=== Exercise ===
Copy each line of the records below that mentions the word "false".

=== Exercise inputs ===
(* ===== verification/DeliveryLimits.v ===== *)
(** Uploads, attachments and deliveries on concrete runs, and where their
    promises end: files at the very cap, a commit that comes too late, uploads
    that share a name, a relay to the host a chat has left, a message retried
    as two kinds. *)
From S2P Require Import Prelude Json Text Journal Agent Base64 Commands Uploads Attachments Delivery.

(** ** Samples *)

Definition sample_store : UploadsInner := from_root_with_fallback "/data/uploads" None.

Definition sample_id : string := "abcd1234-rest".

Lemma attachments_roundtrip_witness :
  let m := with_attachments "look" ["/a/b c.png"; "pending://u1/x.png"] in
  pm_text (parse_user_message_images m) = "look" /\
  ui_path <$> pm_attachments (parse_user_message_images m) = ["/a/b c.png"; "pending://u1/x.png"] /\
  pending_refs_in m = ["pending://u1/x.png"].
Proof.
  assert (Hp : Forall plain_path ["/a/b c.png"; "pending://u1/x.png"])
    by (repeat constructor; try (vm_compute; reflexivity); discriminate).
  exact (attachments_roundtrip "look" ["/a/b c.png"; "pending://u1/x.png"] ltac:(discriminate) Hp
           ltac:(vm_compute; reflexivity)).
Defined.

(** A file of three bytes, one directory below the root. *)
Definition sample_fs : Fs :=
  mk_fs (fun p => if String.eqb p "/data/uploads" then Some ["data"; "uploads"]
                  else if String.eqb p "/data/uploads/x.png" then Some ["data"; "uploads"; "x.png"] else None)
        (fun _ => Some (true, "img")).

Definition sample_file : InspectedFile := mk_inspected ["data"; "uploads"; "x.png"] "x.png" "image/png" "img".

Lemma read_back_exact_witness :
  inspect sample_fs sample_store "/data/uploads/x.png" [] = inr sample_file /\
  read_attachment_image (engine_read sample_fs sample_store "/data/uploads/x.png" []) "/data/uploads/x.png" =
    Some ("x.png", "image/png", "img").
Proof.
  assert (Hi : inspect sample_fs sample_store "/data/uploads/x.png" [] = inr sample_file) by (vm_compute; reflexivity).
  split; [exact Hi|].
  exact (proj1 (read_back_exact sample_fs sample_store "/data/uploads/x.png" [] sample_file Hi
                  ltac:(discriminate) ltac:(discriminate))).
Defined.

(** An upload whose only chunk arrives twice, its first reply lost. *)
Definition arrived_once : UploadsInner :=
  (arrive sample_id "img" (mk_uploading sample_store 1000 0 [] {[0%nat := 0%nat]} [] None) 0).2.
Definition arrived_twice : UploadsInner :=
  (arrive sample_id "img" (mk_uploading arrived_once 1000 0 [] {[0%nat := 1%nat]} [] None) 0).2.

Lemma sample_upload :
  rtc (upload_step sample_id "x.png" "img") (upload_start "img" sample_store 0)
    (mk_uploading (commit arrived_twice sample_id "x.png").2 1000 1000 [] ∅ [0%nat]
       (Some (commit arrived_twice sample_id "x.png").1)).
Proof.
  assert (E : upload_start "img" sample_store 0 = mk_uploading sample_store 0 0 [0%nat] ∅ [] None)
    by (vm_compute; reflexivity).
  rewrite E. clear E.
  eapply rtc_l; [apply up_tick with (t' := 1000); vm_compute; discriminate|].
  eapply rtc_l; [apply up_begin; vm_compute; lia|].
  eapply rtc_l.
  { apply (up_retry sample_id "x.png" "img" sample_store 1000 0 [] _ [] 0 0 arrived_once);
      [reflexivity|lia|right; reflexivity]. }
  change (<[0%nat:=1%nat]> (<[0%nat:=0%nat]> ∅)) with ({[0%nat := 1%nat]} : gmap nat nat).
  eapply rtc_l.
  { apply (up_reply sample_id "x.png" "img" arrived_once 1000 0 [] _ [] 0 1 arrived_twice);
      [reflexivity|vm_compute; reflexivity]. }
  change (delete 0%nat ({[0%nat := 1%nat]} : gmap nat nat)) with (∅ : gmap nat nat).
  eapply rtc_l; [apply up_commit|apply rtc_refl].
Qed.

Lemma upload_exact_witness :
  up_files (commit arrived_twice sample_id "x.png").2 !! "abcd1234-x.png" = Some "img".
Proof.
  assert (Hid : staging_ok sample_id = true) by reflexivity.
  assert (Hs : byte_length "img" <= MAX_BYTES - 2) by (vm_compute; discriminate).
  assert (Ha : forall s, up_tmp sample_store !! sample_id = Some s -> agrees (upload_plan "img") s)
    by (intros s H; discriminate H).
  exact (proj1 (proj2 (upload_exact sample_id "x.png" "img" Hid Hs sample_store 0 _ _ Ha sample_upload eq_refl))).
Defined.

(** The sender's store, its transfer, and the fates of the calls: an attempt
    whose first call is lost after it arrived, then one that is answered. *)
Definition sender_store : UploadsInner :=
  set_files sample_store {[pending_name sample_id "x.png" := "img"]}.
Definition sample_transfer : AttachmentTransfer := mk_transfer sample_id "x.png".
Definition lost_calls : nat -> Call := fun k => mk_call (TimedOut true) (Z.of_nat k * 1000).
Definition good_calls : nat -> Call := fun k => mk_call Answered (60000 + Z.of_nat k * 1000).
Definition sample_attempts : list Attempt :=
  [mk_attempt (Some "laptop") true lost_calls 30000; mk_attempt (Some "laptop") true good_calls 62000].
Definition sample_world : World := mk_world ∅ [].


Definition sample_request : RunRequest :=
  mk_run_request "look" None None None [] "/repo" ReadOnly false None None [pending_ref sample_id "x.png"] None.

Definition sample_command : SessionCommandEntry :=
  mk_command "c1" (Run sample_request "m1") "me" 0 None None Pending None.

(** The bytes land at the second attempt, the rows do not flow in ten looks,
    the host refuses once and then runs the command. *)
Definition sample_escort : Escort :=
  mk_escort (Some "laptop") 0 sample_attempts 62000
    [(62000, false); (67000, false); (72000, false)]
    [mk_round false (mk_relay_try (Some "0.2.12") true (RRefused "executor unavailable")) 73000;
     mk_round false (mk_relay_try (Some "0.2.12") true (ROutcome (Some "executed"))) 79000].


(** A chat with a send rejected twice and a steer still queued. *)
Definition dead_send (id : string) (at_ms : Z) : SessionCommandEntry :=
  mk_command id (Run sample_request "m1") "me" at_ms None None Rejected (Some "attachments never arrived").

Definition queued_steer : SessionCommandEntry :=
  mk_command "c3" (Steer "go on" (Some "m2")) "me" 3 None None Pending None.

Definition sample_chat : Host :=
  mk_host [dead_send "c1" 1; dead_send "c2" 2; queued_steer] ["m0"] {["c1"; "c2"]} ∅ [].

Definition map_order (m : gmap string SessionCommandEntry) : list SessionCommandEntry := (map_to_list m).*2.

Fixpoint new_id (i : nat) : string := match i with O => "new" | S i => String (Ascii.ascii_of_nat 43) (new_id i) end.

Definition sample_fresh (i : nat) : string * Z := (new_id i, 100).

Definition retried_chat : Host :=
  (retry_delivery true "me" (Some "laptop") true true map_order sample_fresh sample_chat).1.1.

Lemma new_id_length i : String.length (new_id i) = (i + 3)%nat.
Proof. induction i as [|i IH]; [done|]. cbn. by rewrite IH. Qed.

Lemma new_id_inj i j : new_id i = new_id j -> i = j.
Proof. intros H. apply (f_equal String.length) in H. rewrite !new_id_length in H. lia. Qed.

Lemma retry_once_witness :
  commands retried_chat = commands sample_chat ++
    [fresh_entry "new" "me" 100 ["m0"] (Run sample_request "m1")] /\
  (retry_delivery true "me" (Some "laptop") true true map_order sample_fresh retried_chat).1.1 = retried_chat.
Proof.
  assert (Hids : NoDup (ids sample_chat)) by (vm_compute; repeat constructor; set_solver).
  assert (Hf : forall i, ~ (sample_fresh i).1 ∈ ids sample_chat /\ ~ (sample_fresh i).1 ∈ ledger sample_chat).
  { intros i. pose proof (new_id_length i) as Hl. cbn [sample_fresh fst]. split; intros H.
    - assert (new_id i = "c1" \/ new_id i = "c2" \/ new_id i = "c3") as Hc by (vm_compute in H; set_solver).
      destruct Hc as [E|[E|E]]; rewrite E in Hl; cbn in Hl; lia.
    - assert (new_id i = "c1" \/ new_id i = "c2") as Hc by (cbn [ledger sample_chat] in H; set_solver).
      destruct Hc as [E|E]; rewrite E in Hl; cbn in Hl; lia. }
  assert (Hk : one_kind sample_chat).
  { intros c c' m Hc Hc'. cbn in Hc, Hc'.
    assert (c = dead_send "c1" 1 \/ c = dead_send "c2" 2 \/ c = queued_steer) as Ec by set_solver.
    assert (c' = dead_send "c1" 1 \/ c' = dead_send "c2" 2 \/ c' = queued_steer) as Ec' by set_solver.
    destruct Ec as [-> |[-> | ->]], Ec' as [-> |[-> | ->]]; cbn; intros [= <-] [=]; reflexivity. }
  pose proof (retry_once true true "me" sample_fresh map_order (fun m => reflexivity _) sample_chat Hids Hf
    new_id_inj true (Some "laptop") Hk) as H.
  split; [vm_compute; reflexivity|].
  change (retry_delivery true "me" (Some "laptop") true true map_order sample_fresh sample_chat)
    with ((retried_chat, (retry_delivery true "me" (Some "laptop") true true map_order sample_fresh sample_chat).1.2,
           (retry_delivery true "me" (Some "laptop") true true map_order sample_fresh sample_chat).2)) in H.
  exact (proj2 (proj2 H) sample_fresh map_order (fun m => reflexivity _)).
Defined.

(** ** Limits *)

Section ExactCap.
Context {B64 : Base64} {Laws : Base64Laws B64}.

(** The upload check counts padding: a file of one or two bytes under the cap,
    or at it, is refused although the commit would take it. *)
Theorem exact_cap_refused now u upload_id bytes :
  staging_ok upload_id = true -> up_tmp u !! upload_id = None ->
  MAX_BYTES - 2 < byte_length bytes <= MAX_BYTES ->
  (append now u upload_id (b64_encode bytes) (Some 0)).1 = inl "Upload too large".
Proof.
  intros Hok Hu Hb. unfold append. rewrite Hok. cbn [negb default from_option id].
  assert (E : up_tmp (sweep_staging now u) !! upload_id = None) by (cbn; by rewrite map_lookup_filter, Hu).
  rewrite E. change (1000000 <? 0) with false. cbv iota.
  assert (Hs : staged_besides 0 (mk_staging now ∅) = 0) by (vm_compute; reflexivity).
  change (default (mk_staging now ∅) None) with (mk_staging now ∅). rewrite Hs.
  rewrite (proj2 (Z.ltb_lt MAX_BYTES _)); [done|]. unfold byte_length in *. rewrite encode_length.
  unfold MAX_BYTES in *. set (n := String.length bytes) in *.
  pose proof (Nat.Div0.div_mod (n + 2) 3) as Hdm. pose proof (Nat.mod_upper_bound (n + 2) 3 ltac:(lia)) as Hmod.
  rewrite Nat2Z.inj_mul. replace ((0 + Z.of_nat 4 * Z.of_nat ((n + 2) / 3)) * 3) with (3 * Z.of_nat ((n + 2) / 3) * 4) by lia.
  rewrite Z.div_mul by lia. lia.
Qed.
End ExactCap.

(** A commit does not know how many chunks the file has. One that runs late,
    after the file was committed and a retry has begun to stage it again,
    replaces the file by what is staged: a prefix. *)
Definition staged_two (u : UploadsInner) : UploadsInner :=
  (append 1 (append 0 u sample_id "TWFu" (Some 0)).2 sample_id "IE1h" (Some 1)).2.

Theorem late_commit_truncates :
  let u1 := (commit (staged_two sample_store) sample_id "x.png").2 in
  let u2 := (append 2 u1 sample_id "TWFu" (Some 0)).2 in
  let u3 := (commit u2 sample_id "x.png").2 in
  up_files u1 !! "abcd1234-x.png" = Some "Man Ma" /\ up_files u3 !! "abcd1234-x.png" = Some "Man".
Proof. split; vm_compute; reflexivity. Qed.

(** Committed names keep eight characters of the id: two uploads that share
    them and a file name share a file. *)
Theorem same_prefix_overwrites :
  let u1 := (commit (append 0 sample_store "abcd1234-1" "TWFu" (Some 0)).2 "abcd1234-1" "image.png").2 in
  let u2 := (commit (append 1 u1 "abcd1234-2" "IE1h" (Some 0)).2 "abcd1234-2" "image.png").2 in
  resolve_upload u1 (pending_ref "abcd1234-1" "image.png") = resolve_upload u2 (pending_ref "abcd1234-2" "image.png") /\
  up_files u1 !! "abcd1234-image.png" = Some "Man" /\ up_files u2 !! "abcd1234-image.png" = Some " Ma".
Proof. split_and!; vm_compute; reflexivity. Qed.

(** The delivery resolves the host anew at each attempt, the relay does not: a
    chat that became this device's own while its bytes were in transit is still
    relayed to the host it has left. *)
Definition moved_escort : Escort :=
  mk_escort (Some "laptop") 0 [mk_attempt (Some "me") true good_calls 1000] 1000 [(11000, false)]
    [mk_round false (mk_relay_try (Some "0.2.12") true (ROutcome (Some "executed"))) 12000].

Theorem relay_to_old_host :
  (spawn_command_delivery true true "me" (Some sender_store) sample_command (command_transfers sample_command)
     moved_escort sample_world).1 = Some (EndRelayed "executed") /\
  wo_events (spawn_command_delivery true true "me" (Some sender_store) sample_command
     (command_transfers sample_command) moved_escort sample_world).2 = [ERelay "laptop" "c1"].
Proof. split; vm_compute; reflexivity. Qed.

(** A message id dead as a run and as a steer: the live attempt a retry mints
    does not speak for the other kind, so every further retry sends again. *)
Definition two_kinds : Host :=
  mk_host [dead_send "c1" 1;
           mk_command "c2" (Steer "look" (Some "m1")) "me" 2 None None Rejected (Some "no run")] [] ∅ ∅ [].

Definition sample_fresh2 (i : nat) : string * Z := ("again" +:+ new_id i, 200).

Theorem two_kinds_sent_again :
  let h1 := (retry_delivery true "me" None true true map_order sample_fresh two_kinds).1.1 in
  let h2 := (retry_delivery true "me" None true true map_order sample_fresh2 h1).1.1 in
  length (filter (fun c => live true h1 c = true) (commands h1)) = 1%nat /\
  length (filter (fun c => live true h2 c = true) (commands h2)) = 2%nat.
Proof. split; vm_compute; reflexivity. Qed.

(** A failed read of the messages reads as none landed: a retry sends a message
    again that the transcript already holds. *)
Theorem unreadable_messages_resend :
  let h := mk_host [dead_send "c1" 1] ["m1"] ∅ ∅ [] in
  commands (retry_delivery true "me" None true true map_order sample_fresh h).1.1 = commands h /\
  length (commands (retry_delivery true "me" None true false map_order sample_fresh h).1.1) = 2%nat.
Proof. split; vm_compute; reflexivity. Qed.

=== Response ===
  mk_run_request "look" None None None [] "/repo" ReadOnly false None None [pending_ref sample_id "x.png"] None.
    [(62000, false); (67000, false); (72000, false)]
    [mk_round false (mk_relay_try (Some "0.2.12") true (RRefused "executor unavailable")) 73000;
     mk_round false (mk_relay_try (Some "0.2.12") true (ROutcome (Some "executed"))) 79000].
  rewrite E. change (1000000 <? 0) with false. cbv iota.
  mk_escort (Some "laptop") 0 [mk_attempt (Some "me") true good_calls 1000] 1000 [(11000, false)]
    [mk_round false (mk_relay_try (Some "0.2.12") true (ROutcome (Some "executed"))) 12000].
  length (commands (retry_delivery true "me" None true false map_order sample_fresh h).1.1) = 2%nat.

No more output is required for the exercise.